Prévenir les conflits

Les personnes connectées à Internet sont désormais quasiment aussi nombreuses que celles qui disposent d’une eau propre au robinet, alors que cette eau courante est accessible à certains depuis plus de deux cents ans. Un réseau de bornes-fontaines publiques était en place à Paris dès le milieu du XIXe siècle, et a servi de base au développement de l’eau « à tous les étages ». On purifiait l’eau à cette époque par filtration sur sable, avant d’utiliser, au début du XXe, du charbon actif ou du chlore.

L’accès à une eau propre est donc loin d’être technologiquement hors de portée. D’autant que des solutions spécifiques ont été développées ces dernières années pour les zones rurales où le coût des adductions d’eau reste élevé. Une organisation non gouvernementale, Evidence Action, met par exemple en place des distributeurs de chlore avec doseurs pour traiter l’eau pompée à la source, donnant accès à de l’eau saine à plus de 10 millions de personnes non connectées aux réseaux, en Afrique de l’Est, le tout pour moins de 1,50 dollar (environ 1,30 euro) par personne et par an. Le temps de rentrer à la maison, l’eau est désinfectée.

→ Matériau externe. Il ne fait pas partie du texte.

(* ===== verification/Codec.v ===== *)
(** * The telemetry frame codec: [mission_ground/telemetry/codec.py]

    The 28-byte frame of protocol version 1: data, ordered validation, encoder, decoder and the
    display identifier of a packet.  Integer fields are Python integers ([Z]); [operating_mode] and
    [fault_flags] are held as the integers their enumerations wrap, because the decoder builds a
    frame with the raw mode integer before it validates it.  Error details are the source's
    messages. *)
From Stdlib Require Import Ascii.
From S2P Require Import Prelude PyStruct PyFormat Crc32.

Module Codec.

(** ** Constants *)

Definition PROTOCOL_VERSION : Z := 1.
Definition SUPPORTED_PAYLOAD_ID : Z := 1.
Definition TELEMETRY_V1_BODY : list fmt := [fB; fB; fI; fI; fQ; fh; fH; fB; fB].
Definition CRC32_BIG_ENDIAN : list fmt := [fI].
Definition TELEMETRY_V1_BODY_SIZE : nat := calcsize TELEMETRY_V1_BODY.
Definition TELEMETRY_V1_FRAME_SIZE : nat := TELEMETRY_V1_BODY_SIZE + calcsize CRC32_BIG_ENDIAN.

Definition UINT32_MAX : Z := Z.shiftl 1 32 - 1.
(** 2026-01-01T00:00:00Z is 20454 days after the Unix epoch. *)
Definition PROJECT_EPOCH_US : Z := 20_454 * 86_400 * 1_000_000.
Definition MAX_FUTURE_SKEW_US : Z := 5 * 60 * 1_000_000.
Definition MIN_TEMPERATURE_CENTI_C : Z := -10_000.
Definition MAX_TEMPERATURE_CENTI_C : Z := 15_000.
Definition MIN_VOLTAGE_MV : Z := 0.
Definition MAX_VOLTAGE_MV : Z := 50_000.

(** ** Enumerations *)

Inductive OperatingMode := SAFE | STANDBY | SCIENCE | CALIBRATION.

#[export] Instance OperatingMode_eq_dec : EqDecision OperatingMode.
Proof. solve_decision. Defined.

Definition OperatingMode_value (m : OperatingMode) : Z :=
  match m with SAFE => 0 | STANDBY => 1 | SCIENCE => 2 | CALIBRATION => 3 end.

Definition OperatingMode_name (m : OperatingMode) : string :=
  match m with
  | SAFE => "SAFE" | STANDBY => "STANDBY" | SCIENCE => "SCIENCE" | CALIBRATION => "CALIBRATION"
  end.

Pourquoi ne pas investir massivement dans ce type de projets ? Certes, l’heure est à la diminution des aides internationales au développement, mais ces sujets peuvent mobiliser les populations. Chacun comprend les problèmes posés par une eau difficile d’accès, polluée, propageant des maladies. Il s’agit aussi d’aller plus loin sur le plan juridique. La reconnaissance d’un droit fondamental à l’eau doit se décliner en engagements opposables, garantissant leur respect. Des mécanismes de suivi sont aussi indispensables, avec des financements permettant de mobiliser des fonds spécifiques pour les pays les plus vulnérables.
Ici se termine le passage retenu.